Fungi may not seem like an obvious power source, but researchers have proven they can offer a sustainable and renewable way to generate electricity. Through a blend of microbiology, materials science, and electrical engineering, a new kind of battery—based entirely on living fungi and biodegradable materials—has come to life in the lab.
A Growing Problem, and a Natural Solution
Electronic waste is growing fast. By 2030, experts estimate that the world will generate nearly 75 million metric tons of it. Most of this e-waste includes parts that can’t be recycled or safely broken down. This makes the need for greener, safer electronics more urgent than ever.

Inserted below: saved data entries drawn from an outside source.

(** * files_summarize: the map-reduce summarisation pipeline of [app.py]

    A shallow embedding of the chunker, the map stage, the combiner, the
    mode dispatch and the reduce stage of [src/app.py], and the properties
    the specification states about them; then the dispatch of
    [extract_text], the script around the pipeline, and further properties
    read off the code.

    Python values are modelled as follows.
    - [str] is a sequence of Unicode code points: [list N].
    - [int] is unbounded: [Z].
    - an exception is a value of [Exn] carried by [Result].
    - the language-model client and the Streamlit widgets are effects: they
      append to an event log, and the reply of the client is drawn from an
      arbitrary oracle (a Section variable). *)

From Stdlib Require Import String Ascii.
From Stdlib Require Import List ZArith NArith Bool Lia.
Import ListNotations.

Local Open Scope Z_scope.

(** ** Python strings *)

Module Py.

(** A Python [str]: its code points, in order. *)
Definition char := N.
Definition str := list char.

(** An ASCII literal of the source as a [str]. *)
Definition u (s : string) : str :=
  map N_of_ascii (list_ascii_of_string s).

(** [len(x)] *)
Definition len {A} (l : list A) : Z := Z.of_nat (length l).

(** [a == b] on strings. *)
Fixpoint str_eqb (a b : str) : bool :=
  match a, b with
  | [], [] => true
  | x :: a', y :: b' => N.eqb x y && str_eqb a' b'
  | _, _ => false
  end.

(** The characters [str.strip()] removes: CPython's [Py_UNICODE_ISSPACE]
    (the table [_Py_ascii_whitespace] below 128, [_PyUnicode_IsWhitespace]
    above). *)
Definition isspace (c : char) : bool :=
  ((9 <=? c) && (c <=? 13) || (28 <=? c) && (c <=? 32)
   || (c =? 133) || (c =? 160) || (c =? 5760)
   || (8192 <=? c) && (c <=? 8202)
   || (c =? 8232) || (c =? 8233) || (c =? 8239) || (c =? 8287)
   || (c =? 12288))%N.

(** [s.lstrip()] *)
Fixpoint lstrip (s : str) : str :=
  match s with
  | [] => []
  | c :: s' => if isspace c then lstrip s' else s
  end.

(** [s.rstrip()] *)
Definition rstrip (s : str) : str := rev (lstrip (rev s)).

(** [s.strip()]: the slice between the first and the last character that is
    not whitespace. *)
Definition strip (s : str) : str := rstrip (lstrip s).

(** Truth value of a string: [bool(s)] is [len(s) != 0]. *)
Definition truthy (s : str) : bool :=
  match s with [] => false | _ => true end.

(** [sep.join(parts)] *)
Fixpoint join (sep : str) (parts : list str) : str :=
  match parts with
  | [] => []
  | [p] => p
  | p :: rest => p ++ sep ++ join sep rest
  end.

(** Exceptions the modelled code can raise. *)
Inductive Exn : Type :=
| ValueError          (* range() arg 3 must not be zero *)
| CapabilityFailure.  (* anything the client call raises *)

Inductive Result (A : Type) : Type :=
| Done (a : A)
| Raised (e : Exn).
Arguments Done {A} a.
Arguments Raised {A} e.

(** An index of a slice, clamped as [PySlice_AdjustIndices] does for a
    positive step: a negative index counts from the end. *)
Definition clamp (n i : Z) : Z :=
  if i <? 0 then Z.max (i + n) 0 else Z.min i n.

(** [l[lo:hi]] *)
Definition slice {A} (l : list A) (lo hi : Z) : list A :=
  let lo' := clamp (len l) lo in
  let hi' := clamp (len l) hi in
  firstn (Z.to_nat (hi' - lo')) (skipn (Z.to_nat lo') l).

(** [list(range(start, stop, step))]; a zero step raises [ValueError]. *)
Definition range (start stop step : Z) : Result (list Z) :=
  if step =? 0 then Raised ValueError
  else
    let n :=
      if 0 <? step
      then (if start <? stop then (stop - start - 1) / step + 1 else 0)
      else (if stop <? start then (start - stop - 1) / (- step) + 1 else 0) in
    Done (map (fun k => start + Z.of_nat k * step) (seq 0 (Z.to_nat n))).

End Py.

Import Py.

(** ** Chunking ([app.py], [chunk_text]) *)

(** The default of the parameter [max_chars]. *)
Definition max_chars_default : Z := 3000.

(** [[text[i:i + max_chars] for i in range(0, len(text), max_chars)]] *)
Definition chunk_text (text : str) (max_chars : Z) : Result (list str) :=
  match range 0 (len text) max_chars with
  | Raised e => Raised e
  | Done starts =>
      Done (map (fun i => slice text i (i + max_chars)) starts)
  end.

(** [b] occurs in [a] as a contiguous run of characters. *)
Definition substring (b a : str) : Prop :=
  exists pre post, a = pre ++ b ++ post.

(** Ceiling of [a / b] for a positive [b]. *)
Definition ceil_div (a b : Z) : Z := (a + b - 1) / b.

(** The first [cnt] windows of width [m] of a text. *)
Definition windows (T : str) (m cnt : nat) : list str :=
  map (fun k => firstn m (skipn (k * m) T)) (seq 0 cnt).

(** ** The language-model request ([client.chat.completions.create]) *)

(** One role-tagged message of a request. *)
Record Message : Type := { role : str; content : str }.

(** The keyword arguments of a call of the client. *)
Record Request : Type :=
  { model : str; messages : list Message; max_tokens : Z }.

Definition MODEL : str := u "llama-3.1-8b-instant".

(** What a call of the client ends in: a response, which carries generated
    text (read as [choices[0].message.content]), or an exception (time-out,
    error response, missing credential). *)
Inductive Reply : Type :=
| Answer (text : str)
| Failure.

(** ** Effects: the event log *)

(** What a run does to the outside, in the order it does it. *)
Inductive Event : Type :=
| Chat (req : Request) (rep : Reply)   (* a request sent to the client *)
| SpinnerOn (msg : str)                (* entering [with st.spinner(msg)] *)
| SpinnerOff                           (* leaving it *)
| StError (msg : str)                  (* [st.error] *)
| StSuccess (msg : str)                (* [st.success] *)
| StSubheader (msg : str)              (* [st.subheader] *)
| StMarkdown (body : str).             (* [st.markdown] *)

(** The exchanges with the client in a log, in the order they happened. *)
Fixpoint chats (log : list Event) : list (Request * Reply) :=
  match log with
  | [] => []
  | Chat req rep :: log' => (req, rep) :: chats log'
  | _ :: log' => chats log'
  end.

(** The requests of a log, in the order they were sent. *)
Definition requests (log : list Event) : list Request := map fst (chats log).

(** The texts the client answered with, in order. *)
Fixpoint answers (log : list Event) : list str :=
  match log with
  | [] => []
  | Chat _ (Answer s) :: log' => s :: answers log'
  | _ :: log' => answers log'
  end.

(** What [st.markdown] rendered, in order. *)
Fixpoint displayed (log : list Event) : list str :=
  match log with
  | [] => []
  | StMarkdown s :: log' => s :: displayed log'
  | _ :: log' => displayed log'
  end.

(** A computation reads the log so far and returns a result, or the exception
    it raised, with the log extended. *)
Definition Prog (A : Type) : Type := list Event -> Result A * list Event.

Definition ret {A} (a : A) : Prog A := fun log => (Done a, log).

Definition bind {A B} (m : Prog A) (k : A -> Prog B) : Prog B :=
  fun log =>
    match m log with
    | (Done a, log') => k a log'
    | (Raised e, log') => (Raised e, log')
    end.

Declare Scope prog_scope.
Delimit Scope prog_scope with prog.
Notation "x <- m ;; k" := (bind m (fun x => k))
  (at level 61, m at next level, right associativity) : prog_scope.
Notation "m ;; k" := (bind m (fun _ => k))
  (at level 61, right associativity) : prog_scope.

Definition emit (e : Event) : Prog unit := fun log => (Done tt, log ++ [e]).

(** A pure call that may raise. *)
Definition lift {A} (r : Result A) : Prog A := fun log => (r, log).

(** [with st.spinner(msg): body]; the spinner goes away however the body
    ends. *)
Definition with_spinner {A} (msg : str) (body : Prog A) : Prog A :=
  fun log =>
    let '(r, log') := body (log ++ [SpinnerOn msg]) in
    (r, log' ++ [SpinnerOff]).

Definition st_error (msg : str) : Prog unit := emit (StError msg).
Definition st_success (msg : str) : Prog unit := emit (StSuccess msg).
Definition st_subheader (msg : str) : Prog unit := emit (StSubheader msg).
Definition st_markdown (body : str) : Prog unit := emit (StMarkdown body).

(** ** Prompts and mode dispatch *)

Definition nl : str := [10%N].

(** U+2013 EN DASH, the only character of the prompts outside ASCII. *)
Definition en_dash : str := [8211%N].

(** A triple-quoted literal whose quotes stand on lines of their own: a
    newline, the lines separated by newlines, a newline. *)
Definition text_block (lines : list str) : str := nl ++ join nl lines ++ nl.

Definition short_label : str := u "Short Summary (Recommended)".
Definition topic_label : str := u "Topic-wise Summary".
Definition bullet_label : str := u "Bullet-point Summary".

Definition short_prompt : str :=
  text_block
    [ u "Write a concise executive-style summary.";
      u "";
      u "RULES:";
      u "- One short paragraph";
      u "- Simple language";
      u "- No headings";
      u "- No definitions";
      u "- Focus on overall meaning";
      u "- 120" ++ en_dash ++ u "150 tokens" ].

Definition topic_prompt : str :=
  text_block
    [ u "Create a TOPIC-WISE summary.";
      u "";
      u "RULES:";
      u "- Use clear topic headings";
      u "- 2" ++ en_dash ++ u "3 short sentences per topic";
      u "- Simple student-friendly language";
      u "- No formulas or definitions";
      u "- Do not repeat topics";
      u "";
      u "FORMAT:";
      u "## Topic Name";
      u "Explanation" ].

Definition bullet_prompt : str :=
  text_block
    [ u "Create a BULLET-POINT summary.";
      u "";
      u "RULES:";
      u "- 8" ++ en_dash ++ u "12 bullet points";
      u "- Each bullet = one clear idea";
      u "- No explanations";
      u "- No definitions";
      u "- Easy to scan and act on" ].

(** The [if]/[elif]/[else] over [summary_type]: the pair
    [(final_prompt, max_tokens)] it assigns. *)
Definition summary_mode (summary_type : str) : str * Z :=
  if str_eqb summary_type short_label then (short_prompt, 170)
  else if str_eqb summary_type topic_label then (topic_prompt, 600)
  else (* Bullet-point Summary *) (bullet_prompt, 300).

(** ** The two requests *)

Definition map_system_prompt : str :=
  u "Extract only key ideas. No explanations.".

(** The request of the map step for one chunk. *)
Definition map_request (chunk : str) : Request :=
  {| model := MODEL;
     messages := [ {| role := u "system"; content := map_system_prompt |};
                   {| role := u "user"; content := chunk |} ];
     max_tokens := 120 |}.

(** The request of the reduce step. *)
Definition reduce_request (summary_type combined_text : str) : Request :=
  let '(final_prompt, budget) := summary_mode summary_type in
  {| model := MODEL;
     messages := [ {| role := u "system"; content := final_prompt |};
                   {| role := u "user"; content := combined_text |} ];
     max_tokens := budget |}.

(** ["\n".join(partial_summaries)] *)
Definition combined_text (partial_summaries : list str) : str :=
  join nl partial_summaries.

(** ** The pipeline *)

Section Pipeline.

(** The language model: what it replies to a request, given everything that
    happened before.  Nothing is assumed about it. *)
Variable capability : list Event -> Request -> Reply.

(** [client.chat.completions.create(...)]: the exchange is logged, and the
    response is handed on as the text it carries, which is all the callers
    read of it ([.choices[0].message.content]). *)
Definition chat (req : Request) : Prog str :=
  fun log =>
    let rep := capability log req in
    match rep with
    | Answer s => (Done s, log ++ [Chat req rep])
    | Failure => (Raised CapabilityFailure, log ++ [Chat req rep])
    end.

(** The [for chunk in ...] loop, appending to [partial_summaries]. *)
Fixpoint map_loop (chunks : list str) (partial_summaries : list str)
  : Prog (list str) :=
  match chunks with
  | [] => ret partial_summaries
  | chunk :: rest =>
      (res <- chat (map_request chunk) ;;
       map_loop rest (partial_summaries ++ [strip res]))%prog
  end.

To address this, scientists have started turning to nature. One major breakthrough is the development of microbial fuel cells (MFCs), also known as biobatteries. These devices use the metabolic activity of microorganisms to produce energy.
Until now, most MFCs have relied on bacteria. But researchers at Empa’s Cellulose and Wood Materials Laboratory in Switzerland have found a way to make them work with fungi—organisms that are typically used in fermentation or for breaking down wood.

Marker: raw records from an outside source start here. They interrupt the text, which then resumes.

(** A specification of the [try] block that holds where it starts carries
    over to the run. *)
Lemma run_hoare env argv (P : State -> Prop)
      (Q : unit -> State -> Prop) (E : Exn -> State -> Prop) :
  P (try_start env) ->
  hoare P (try_block env argv (TEMP env)) Q E ->
  exists s1 k1 k2 k3,
    run_trace env argv
    = trace s1 ++ finalization_events (SERVER_PID s1) (APPIUM_PID s1) k1 k2 k3
    /\ ((Q tt s1 /\ exit_status env argv = status_of (exitCode s1))
        \/ (exists e, E e s1 /\ exit_status env argv = 1)).
Proof.
  intros Hstart Hblock.
  destruct (run_split env argv) as (k1 & k2 & k3 & Hrun).
  cbn zeta in Hrun. specialize (Hblock _ Hstart).
  destruct (try_block env argv (TEMP env) (try_start env)) as [r s1].
  cbn [fst snd] in Hrun.
  exists s1, k1, k2, k3. unfold run_trace, exit_status. rewrite Hrun.
  cbn [fst snd]. rewrite trace_emit_all. split; [reflexivity|].
  destruct r as [[]|e].
  - left. split; [assumption|]. unfold process_status, status_of.
    destruct (exitCode s1); reflexivity.
  - right. exists e. split; [assumption | reflexivity].
Qed.

(* ================================================================= *)
(** ** Finalization *)

Lemma last_spawn_app cmd tr e :
  last_spawn cmd (tr ++ [e])
  = match e with
    | EvSpawn c _ p => if String.eqb c cmd then p else last_spawn cmd tr
    | _ => last_spawn cmd tr
    end.
Proof.
  unfold last_spawn. rewrite fold_left_app. cbn. destruct e; reflexivity.
Qed.

Ltac each_cmd Hin :=
  unfold try_block_cmds, discarded, inspected_once, retried in Hin;
  cbn [In app] in Hin;
  repeat (destruct Hin as [<-|Hin]); [..|destruct Hin].

Lemma try_block_cmds_no_termination env argv cmd k :
  In cmd (try_block_cmds env argv) ->
  no_termination_call (EvExec cmd k) = true.
Proof.
  intros Hin. each_cmd Hin; reflexivity.
Qed.

Lemma handles_tracked_kept env argv :
  Kept env argv handles_tracked (fun _ => handles_tracked).
Proof.
  apply stable_kept
    with (allowed := fun e => no_termination_call e && negb (is_spawn e)).
  - intros e s He [Hquiet [Hserver Happium]].
    apply andb_prop in He. destruct He as [Hterm Hspawn].
    unfold handles_tracked. cbn [trace emit SERVER_PID APPIUM_PID].
    rewrite forallb_app, Hquiet. cbn [forallb]. rewrite Hterm.
    rewrite !last_spawn_app.
    destruct e; try discriminate Hspawn; auto.
  - intros v s H. exact H.
  - intros e Hexec Hspawn. destruct e; try discriminate; reflexivity.
  - intros cmd k Hin.
    rewrite (try_block_cmds_no_termination env argv cmd k Hin). reflexivity.
Qed.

“For the first time, we have combined two types of fungi to create a functioning fuel cell,” said Carolina Reyes, one of the lead researchers at Empa.
Fungi Meet 3D Printing
This new biobattery doesn’t just rely on fungi—it is made with them. Using advanced 3D printing, scientists embedded living fungal cells into cellulose-based ink to build the components of the battery. These fungi aren’t added in afterward—they’re printed right into the structure. This method makes sure the fungi have access to nutrients and can grow in the right places.
The 3D-printed ink includes cellulose nanocrystals and nanofibrils, carbon black, and graphite flakes. Together, these materials create a strong, biodegradable structure that also conducts electricity.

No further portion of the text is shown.